═════ GIVEN ENTRIES ═════

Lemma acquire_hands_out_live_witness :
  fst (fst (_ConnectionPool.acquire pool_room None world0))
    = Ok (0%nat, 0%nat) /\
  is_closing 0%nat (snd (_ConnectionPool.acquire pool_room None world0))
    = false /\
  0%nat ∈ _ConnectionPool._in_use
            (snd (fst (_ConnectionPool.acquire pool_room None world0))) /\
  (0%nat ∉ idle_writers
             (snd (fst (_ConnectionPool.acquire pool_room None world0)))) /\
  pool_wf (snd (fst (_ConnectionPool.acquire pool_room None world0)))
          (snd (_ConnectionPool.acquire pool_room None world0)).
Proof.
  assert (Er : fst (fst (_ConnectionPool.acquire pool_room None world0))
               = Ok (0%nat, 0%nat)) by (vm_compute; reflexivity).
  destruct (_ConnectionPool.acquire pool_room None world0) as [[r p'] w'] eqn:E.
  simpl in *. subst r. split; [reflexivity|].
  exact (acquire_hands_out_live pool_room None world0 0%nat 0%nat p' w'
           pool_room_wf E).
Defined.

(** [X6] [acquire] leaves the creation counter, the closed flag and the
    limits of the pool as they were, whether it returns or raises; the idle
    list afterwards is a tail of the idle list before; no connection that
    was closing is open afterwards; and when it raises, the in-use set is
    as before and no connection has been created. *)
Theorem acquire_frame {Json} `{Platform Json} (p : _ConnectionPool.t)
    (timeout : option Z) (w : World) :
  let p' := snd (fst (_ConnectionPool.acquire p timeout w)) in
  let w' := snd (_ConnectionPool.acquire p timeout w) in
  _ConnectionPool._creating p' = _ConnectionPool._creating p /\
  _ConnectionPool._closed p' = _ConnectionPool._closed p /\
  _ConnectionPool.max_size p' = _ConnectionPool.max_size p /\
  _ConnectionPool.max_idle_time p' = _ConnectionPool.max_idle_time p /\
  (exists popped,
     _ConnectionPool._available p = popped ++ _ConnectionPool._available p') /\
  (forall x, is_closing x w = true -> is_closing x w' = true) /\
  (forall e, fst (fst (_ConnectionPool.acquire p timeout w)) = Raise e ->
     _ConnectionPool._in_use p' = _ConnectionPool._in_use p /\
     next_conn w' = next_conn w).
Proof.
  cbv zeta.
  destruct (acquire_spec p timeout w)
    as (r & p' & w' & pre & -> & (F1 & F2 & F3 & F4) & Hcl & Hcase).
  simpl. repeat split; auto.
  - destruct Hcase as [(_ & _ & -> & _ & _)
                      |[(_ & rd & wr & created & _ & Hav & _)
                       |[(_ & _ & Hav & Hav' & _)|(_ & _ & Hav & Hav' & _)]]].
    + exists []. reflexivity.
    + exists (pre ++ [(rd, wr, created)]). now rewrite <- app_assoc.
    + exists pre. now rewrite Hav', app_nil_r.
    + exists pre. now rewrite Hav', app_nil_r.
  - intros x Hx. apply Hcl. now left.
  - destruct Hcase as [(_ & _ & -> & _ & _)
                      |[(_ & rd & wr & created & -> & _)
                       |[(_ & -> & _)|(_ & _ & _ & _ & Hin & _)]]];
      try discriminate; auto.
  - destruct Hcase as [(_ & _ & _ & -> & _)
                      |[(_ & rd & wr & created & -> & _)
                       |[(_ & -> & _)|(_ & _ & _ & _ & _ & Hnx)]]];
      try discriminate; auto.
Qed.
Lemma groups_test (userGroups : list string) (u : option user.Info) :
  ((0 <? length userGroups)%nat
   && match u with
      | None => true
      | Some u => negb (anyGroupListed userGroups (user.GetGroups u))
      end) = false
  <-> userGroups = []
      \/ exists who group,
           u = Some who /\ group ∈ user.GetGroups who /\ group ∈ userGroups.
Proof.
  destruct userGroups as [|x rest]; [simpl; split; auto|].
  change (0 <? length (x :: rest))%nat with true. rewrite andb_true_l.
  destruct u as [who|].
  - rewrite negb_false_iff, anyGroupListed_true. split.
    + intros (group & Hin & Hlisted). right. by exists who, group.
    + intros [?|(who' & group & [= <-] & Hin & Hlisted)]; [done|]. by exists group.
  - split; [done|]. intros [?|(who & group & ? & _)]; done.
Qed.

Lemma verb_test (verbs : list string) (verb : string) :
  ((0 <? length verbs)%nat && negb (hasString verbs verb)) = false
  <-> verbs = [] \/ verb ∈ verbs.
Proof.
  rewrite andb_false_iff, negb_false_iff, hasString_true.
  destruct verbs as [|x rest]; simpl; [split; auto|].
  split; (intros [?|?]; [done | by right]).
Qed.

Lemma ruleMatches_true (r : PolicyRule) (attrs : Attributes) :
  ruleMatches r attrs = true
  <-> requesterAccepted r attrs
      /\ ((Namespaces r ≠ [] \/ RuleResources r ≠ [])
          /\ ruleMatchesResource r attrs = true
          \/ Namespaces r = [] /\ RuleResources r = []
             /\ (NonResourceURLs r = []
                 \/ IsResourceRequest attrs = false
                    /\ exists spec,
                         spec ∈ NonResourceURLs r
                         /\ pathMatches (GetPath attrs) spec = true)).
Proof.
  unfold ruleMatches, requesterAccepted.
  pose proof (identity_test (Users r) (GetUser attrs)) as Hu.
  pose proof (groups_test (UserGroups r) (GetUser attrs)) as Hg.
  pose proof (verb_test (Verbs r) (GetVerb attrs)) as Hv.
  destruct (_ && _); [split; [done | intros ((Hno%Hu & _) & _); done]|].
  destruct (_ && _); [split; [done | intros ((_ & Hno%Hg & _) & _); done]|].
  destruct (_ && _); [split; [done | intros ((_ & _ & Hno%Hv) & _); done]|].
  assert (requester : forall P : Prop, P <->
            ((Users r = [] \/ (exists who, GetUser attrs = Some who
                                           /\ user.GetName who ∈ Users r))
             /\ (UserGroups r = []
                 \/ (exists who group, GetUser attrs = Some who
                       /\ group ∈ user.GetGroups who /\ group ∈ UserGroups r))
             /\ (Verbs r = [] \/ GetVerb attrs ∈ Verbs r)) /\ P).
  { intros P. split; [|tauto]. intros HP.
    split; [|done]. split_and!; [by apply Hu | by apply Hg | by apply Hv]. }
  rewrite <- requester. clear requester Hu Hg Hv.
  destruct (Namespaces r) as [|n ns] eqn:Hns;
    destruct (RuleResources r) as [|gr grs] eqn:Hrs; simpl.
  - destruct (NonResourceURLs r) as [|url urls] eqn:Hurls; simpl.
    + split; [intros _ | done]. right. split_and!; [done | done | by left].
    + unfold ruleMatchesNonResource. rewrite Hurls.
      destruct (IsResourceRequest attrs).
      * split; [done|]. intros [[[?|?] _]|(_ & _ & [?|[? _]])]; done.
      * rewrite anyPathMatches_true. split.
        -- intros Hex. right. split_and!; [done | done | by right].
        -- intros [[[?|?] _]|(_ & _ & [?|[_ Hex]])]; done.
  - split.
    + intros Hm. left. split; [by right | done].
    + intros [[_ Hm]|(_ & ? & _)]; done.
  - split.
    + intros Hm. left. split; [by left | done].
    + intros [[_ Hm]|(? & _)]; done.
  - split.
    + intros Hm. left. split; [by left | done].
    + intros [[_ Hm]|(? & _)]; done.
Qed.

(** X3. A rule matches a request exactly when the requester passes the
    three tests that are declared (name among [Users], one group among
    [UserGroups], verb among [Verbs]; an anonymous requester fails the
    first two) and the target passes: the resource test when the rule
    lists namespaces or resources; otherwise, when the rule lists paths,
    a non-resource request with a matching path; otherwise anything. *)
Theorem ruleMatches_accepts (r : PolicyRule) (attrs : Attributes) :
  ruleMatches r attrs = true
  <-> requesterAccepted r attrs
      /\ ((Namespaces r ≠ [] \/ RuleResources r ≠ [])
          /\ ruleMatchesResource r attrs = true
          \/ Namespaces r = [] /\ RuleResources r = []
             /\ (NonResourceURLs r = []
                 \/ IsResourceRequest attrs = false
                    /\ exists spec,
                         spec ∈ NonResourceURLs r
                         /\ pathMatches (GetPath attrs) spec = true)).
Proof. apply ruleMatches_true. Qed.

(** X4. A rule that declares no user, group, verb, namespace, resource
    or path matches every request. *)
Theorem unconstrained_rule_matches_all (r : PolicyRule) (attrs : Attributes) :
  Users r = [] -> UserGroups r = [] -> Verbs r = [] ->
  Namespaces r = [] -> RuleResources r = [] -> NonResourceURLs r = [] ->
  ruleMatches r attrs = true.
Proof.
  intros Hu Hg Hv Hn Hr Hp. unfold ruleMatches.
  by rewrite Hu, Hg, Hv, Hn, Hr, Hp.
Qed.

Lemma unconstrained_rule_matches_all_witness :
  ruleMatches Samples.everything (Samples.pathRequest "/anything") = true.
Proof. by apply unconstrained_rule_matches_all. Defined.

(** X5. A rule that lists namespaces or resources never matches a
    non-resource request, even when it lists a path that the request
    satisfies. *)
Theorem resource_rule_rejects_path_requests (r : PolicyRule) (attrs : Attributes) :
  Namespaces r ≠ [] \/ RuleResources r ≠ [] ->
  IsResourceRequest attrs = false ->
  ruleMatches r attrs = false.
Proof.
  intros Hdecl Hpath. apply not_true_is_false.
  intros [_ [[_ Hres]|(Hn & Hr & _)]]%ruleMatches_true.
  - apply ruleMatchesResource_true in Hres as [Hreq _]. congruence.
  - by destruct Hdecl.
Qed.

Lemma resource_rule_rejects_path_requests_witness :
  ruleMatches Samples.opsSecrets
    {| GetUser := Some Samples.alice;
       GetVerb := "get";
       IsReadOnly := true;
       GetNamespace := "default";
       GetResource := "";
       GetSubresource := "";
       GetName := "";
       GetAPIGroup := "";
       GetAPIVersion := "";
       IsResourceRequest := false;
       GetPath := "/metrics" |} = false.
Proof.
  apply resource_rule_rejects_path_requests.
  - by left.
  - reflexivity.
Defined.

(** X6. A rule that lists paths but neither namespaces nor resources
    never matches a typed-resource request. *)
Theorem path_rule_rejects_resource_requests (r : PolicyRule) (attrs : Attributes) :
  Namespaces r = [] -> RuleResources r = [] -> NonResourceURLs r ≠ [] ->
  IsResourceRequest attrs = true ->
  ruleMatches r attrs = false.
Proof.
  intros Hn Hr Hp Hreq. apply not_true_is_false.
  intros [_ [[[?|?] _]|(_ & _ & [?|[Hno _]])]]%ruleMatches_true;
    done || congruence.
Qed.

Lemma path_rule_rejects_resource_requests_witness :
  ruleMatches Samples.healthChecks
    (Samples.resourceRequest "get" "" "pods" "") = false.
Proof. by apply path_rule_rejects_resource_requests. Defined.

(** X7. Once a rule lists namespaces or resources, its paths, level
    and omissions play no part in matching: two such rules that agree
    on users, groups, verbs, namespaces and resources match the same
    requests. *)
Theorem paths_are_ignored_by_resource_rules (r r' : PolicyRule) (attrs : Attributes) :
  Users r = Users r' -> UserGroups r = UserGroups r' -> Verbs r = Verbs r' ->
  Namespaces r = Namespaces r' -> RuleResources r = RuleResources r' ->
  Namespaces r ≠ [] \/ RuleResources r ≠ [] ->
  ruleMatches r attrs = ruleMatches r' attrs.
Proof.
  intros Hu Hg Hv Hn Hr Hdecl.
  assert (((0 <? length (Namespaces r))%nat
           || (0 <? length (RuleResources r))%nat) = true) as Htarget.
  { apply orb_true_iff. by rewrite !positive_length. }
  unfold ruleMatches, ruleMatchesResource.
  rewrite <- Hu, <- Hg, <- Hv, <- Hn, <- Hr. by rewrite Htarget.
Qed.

═════
═════ GIVEN ENTRIES ═════

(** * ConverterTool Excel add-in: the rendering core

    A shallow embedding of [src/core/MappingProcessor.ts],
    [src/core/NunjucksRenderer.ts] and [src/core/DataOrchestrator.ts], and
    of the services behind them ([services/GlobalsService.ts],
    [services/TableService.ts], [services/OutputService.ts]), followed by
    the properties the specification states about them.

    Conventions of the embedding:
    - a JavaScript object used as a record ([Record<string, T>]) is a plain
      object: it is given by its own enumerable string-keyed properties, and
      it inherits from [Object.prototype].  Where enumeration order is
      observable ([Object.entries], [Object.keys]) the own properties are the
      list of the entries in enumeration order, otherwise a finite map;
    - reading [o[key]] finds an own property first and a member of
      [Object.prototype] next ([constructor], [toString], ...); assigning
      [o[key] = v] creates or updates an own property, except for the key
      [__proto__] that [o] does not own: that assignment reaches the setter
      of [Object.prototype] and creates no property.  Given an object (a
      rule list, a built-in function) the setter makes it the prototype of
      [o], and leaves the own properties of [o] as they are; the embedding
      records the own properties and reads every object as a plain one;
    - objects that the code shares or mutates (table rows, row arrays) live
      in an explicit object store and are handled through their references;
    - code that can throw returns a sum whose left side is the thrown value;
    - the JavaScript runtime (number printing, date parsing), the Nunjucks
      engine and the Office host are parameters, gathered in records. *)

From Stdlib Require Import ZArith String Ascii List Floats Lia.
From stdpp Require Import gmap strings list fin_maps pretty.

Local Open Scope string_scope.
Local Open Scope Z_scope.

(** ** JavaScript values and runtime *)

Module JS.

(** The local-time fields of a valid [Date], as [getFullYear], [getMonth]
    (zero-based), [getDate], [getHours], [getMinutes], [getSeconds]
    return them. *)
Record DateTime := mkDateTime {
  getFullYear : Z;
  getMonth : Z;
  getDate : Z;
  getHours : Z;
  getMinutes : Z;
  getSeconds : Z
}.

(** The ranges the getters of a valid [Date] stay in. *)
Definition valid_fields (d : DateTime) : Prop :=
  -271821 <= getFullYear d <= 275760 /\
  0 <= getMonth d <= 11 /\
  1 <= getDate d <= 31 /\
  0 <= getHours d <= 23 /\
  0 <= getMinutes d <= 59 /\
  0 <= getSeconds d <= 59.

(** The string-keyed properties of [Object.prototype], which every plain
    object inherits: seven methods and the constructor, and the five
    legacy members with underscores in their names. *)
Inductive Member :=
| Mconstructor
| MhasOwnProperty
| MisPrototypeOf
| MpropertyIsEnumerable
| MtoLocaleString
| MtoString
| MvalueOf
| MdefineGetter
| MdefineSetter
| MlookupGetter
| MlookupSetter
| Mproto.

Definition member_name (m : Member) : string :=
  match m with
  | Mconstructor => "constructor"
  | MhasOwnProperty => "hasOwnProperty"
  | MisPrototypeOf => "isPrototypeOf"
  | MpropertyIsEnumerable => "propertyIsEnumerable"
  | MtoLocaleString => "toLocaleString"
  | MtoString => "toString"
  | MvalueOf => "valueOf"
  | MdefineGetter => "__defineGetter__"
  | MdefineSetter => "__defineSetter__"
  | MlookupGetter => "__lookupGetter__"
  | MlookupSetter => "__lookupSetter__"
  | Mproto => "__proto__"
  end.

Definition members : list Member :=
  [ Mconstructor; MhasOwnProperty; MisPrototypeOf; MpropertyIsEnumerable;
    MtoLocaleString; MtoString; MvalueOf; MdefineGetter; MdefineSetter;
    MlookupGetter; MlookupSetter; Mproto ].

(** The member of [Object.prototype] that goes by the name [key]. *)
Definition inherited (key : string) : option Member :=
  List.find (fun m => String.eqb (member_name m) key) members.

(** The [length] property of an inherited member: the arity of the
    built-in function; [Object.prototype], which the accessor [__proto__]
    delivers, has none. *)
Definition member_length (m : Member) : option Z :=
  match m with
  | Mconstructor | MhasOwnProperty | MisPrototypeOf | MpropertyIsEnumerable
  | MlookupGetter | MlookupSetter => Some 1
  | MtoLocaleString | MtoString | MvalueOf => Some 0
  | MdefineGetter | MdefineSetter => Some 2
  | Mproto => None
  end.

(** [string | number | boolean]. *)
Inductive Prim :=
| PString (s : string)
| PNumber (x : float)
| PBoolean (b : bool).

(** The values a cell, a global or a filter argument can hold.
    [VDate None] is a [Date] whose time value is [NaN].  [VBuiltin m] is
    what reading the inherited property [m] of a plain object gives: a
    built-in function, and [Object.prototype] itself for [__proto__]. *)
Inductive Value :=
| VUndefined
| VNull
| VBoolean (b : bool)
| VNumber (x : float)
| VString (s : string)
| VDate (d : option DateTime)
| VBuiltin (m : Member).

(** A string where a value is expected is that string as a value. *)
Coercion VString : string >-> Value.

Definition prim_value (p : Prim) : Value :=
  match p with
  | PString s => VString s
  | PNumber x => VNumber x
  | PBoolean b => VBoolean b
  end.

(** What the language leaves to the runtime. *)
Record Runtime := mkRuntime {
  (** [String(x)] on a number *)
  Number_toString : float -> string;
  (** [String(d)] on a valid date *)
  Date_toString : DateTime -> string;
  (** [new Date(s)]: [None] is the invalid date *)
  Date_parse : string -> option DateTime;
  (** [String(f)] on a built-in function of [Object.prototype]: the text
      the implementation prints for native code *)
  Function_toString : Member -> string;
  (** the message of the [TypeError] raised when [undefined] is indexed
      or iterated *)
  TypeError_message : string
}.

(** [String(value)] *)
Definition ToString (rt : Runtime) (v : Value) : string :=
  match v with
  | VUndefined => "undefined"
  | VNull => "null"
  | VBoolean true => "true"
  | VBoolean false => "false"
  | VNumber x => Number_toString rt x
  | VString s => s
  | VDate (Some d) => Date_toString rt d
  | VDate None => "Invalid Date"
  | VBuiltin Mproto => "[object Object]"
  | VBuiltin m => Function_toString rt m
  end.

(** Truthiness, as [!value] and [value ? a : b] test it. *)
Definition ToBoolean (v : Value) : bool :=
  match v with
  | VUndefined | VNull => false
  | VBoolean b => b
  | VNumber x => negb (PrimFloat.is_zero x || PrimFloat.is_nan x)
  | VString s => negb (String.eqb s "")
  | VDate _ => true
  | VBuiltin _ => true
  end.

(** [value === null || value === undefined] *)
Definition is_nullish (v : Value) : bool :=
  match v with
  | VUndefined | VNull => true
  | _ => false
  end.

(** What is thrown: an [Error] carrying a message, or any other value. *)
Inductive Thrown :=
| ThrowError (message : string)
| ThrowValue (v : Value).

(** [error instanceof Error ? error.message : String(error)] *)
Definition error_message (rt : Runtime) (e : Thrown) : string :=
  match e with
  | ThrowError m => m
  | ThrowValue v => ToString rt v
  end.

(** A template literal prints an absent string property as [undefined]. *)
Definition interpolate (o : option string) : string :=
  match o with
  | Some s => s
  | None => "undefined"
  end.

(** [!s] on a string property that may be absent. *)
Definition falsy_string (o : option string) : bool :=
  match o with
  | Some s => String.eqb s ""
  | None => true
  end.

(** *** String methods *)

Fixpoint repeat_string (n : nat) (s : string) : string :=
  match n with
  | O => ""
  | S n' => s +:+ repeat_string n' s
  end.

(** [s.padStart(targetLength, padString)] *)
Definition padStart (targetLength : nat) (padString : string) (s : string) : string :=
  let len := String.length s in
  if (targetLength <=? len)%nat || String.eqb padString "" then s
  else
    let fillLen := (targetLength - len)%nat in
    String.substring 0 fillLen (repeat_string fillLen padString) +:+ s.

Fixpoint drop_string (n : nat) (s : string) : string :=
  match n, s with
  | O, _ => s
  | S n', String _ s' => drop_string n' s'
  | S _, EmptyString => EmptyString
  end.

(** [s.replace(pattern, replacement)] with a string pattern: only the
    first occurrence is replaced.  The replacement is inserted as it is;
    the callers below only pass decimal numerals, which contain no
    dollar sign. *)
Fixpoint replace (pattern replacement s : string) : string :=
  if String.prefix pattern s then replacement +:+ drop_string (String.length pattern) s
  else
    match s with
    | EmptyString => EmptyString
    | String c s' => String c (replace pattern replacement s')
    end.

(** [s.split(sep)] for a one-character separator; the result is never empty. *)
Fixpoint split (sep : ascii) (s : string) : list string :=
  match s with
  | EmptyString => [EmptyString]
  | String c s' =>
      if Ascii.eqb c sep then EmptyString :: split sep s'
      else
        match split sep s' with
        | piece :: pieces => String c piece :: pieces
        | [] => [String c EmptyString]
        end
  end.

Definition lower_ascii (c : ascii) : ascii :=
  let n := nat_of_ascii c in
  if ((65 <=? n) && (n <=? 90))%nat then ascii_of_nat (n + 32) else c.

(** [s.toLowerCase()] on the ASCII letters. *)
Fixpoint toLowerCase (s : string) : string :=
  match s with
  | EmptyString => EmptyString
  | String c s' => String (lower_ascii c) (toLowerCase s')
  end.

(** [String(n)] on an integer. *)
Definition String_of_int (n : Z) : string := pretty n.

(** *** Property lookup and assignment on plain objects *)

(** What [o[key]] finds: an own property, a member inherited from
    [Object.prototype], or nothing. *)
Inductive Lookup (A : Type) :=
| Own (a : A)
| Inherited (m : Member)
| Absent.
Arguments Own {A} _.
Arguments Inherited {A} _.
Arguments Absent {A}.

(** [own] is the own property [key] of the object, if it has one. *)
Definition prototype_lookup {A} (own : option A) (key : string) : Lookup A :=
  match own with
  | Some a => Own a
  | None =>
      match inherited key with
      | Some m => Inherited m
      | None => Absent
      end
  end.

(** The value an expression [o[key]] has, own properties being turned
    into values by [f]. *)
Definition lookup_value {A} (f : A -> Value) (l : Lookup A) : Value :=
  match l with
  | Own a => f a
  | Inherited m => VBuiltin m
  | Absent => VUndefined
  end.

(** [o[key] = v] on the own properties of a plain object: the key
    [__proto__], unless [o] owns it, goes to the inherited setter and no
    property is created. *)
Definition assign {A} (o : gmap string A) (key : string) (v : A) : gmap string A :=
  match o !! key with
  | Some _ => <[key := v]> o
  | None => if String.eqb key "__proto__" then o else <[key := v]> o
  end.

═════

DIRECTIONS FOR THIS TASK:
Scan the listing for "exists" and copy out each line that has it.

RESPONSE TO THE EXERCISE:
  (exists popped,
    + exists []. reflexivity.
    + exists (pre ++ [(rd, wr, created)]). now rewrite <- app_assoc.
    + exists pre. now rewrite Hav', app_nil_r.
    + exists pre. now rewrite Hav', app_nil_r.
      \/ exists who group,
    + intros (group & Hin & Hlisted). right. by exists who, group.
    + intros [?|(who' & group & [= <-] & Hin & Hlisted)]; [done|]. by exists group.
                    /\ exists spec,
            ((Users r = [] \/ (exists who, GetUser attrs = Some who
                 \/ (exists who group, GetUser attrs = Some who
                    /\ exists spec,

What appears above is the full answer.